Data excerpts ::
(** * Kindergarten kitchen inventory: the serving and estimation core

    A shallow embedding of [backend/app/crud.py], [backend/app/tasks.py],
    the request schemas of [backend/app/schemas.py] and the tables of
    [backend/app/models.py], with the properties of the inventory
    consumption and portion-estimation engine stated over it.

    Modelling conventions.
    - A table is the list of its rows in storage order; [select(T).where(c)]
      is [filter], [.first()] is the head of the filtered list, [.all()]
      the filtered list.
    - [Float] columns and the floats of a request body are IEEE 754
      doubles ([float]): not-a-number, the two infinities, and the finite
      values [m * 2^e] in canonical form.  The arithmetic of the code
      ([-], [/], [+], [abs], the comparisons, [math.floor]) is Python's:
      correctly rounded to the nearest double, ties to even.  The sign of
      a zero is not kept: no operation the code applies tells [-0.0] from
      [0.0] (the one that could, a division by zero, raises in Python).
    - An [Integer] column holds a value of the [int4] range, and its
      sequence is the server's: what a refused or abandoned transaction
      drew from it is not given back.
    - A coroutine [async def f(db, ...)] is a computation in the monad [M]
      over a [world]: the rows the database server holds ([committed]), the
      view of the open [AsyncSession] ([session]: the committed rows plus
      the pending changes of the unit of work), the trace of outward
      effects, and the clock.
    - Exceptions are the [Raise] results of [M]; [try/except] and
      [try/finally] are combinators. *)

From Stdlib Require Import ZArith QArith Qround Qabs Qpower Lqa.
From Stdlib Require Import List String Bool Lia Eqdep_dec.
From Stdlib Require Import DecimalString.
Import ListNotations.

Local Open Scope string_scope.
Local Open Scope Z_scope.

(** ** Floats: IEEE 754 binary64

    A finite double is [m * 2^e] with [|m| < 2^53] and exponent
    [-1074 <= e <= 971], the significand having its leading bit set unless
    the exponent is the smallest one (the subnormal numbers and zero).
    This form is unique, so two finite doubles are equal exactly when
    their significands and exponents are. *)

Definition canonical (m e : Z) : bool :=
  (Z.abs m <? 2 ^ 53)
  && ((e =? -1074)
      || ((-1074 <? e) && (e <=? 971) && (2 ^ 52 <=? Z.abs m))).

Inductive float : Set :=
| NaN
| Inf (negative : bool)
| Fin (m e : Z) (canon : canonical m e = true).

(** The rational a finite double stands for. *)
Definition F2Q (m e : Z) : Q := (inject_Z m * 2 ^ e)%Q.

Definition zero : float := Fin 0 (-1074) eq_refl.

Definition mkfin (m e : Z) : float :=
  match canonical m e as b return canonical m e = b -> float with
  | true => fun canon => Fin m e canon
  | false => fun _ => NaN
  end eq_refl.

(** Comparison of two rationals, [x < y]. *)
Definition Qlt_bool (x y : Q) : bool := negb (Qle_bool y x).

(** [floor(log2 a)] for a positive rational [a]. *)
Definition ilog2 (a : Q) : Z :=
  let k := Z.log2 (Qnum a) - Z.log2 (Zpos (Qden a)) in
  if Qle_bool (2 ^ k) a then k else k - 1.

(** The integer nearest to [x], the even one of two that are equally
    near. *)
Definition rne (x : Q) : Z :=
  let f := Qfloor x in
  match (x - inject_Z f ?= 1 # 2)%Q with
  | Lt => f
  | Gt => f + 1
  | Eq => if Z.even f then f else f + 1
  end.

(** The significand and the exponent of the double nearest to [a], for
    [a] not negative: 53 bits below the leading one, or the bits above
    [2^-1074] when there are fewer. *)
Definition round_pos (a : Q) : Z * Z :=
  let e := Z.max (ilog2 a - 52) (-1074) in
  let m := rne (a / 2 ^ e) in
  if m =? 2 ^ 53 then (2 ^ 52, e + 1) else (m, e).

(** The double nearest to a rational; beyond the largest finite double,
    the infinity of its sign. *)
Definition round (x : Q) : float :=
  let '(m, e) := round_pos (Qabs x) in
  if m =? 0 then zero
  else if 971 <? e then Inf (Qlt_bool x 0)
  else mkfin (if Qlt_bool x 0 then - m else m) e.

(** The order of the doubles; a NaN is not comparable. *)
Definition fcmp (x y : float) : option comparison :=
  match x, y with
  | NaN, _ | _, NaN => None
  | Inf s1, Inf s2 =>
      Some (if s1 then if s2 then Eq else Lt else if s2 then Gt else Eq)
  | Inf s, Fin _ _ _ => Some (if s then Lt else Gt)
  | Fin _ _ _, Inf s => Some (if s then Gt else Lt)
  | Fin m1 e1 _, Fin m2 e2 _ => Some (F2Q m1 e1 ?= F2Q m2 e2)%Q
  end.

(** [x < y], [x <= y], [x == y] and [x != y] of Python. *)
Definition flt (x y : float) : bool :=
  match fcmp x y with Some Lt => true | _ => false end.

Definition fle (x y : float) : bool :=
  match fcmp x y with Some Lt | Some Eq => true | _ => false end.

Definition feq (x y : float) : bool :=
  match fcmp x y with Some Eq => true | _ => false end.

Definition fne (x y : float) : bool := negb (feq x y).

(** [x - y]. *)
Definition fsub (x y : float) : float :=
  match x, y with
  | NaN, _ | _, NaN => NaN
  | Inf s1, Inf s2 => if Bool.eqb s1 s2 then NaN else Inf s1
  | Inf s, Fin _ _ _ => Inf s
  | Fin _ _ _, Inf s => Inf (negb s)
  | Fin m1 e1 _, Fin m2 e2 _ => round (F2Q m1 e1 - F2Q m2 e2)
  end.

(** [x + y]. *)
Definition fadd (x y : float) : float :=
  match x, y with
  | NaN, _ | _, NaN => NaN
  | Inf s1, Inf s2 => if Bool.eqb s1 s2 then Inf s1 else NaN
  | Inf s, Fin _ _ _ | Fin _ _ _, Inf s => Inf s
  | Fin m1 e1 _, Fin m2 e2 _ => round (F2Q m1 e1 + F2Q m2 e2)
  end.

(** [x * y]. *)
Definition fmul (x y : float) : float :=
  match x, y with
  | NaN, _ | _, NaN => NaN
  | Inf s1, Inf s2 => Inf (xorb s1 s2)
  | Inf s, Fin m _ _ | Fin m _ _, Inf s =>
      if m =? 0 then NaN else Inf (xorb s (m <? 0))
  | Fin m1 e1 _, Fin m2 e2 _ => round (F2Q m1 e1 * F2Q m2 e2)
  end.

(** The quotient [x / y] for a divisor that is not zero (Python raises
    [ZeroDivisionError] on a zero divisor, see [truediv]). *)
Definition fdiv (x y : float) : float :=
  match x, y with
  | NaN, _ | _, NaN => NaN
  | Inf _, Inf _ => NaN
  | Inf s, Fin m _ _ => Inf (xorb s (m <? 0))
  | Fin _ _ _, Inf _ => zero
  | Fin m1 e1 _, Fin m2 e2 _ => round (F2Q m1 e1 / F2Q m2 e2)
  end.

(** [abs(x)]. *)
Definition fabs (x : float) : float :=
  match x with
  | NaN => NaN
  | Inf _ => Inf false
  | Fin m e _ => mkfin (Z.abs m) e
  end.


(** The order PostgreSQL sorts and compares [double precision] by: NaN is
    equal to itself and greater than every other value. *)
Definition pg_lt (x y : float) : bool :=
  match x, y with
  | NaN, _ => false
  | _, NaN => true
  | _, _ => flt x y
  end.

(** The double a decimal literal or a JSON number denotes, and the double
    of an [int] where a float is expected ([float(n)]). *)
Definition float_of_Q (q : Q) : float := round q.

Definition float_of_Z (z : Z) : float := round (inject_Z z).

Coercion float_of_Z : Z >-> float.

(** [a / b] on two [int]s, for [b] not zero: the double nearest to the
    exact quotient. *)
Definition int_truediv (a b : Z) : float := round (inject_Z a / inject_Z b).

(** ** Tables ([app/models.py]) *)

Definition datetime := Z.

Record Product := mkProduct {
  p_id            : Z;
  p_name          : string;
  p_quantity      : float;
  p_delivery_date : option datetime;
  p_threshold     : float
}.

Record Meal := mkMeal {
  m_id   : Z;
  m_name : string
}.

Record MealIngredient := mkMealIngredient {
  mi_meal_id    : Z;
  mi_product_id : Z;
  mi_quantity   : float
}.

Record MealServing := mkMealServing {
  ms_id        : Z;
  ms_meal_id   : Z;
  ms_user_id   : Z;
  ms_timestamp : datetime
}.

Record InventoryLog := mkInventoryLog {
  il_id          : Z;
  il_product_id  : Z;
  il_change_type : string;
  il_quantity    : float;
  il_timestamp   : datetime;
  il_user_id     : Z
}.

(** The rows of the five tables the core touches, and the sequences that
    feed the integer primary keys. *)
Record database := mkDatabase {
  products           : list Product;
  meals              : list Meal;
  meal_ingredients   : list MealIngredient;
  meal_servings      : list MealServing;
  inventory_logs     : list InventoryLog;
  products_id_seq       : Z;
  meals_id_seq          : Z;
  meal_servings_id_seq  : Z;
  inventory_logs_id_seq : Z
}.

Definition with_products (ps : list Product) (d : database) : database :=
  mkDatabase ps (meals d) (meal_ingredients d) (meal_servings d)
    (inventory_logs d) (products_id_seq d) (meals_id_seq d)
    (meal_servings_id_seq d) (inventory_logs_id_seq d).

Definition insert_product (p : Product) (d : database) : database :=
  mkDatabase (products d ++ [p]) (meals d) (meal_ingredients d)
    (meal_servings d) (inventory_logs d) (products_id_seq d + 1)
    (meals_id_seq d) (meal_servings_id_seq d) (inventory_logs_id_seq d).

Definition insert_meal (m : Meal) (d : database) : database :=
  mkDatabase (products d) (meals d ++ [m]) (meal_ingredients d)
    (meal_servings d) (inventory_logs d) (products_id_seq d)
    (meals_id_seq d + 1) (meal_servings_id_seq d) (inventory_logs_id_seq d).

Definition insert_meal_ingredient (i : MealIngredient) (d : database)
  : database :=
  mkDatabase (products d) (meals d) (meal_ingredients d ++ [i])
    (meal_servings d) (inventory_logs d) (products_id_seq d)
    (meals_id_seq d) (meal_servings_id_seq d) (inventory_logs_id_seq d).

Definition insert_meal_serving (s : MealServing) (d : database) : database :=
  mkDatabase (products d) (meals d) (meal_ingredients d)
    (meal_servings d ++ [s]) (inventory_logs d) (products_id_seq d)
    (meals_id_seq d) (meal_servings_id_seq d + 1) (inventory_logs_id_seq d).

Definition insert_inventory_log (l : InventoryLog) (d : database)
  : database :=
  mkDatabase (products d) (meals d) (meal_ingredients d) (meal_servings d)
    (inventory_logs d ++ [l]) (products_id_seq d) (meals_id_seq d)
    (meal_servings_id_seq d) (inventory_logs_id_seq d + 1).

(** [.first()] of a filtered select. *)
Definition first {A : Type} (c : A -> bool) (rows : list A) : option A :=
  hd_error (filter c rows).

DESCRIPTION OF THE TASK ::
Give the number of lines in the entries above that include the string "raises". No other output is expected.

TASK ANSWER ::
2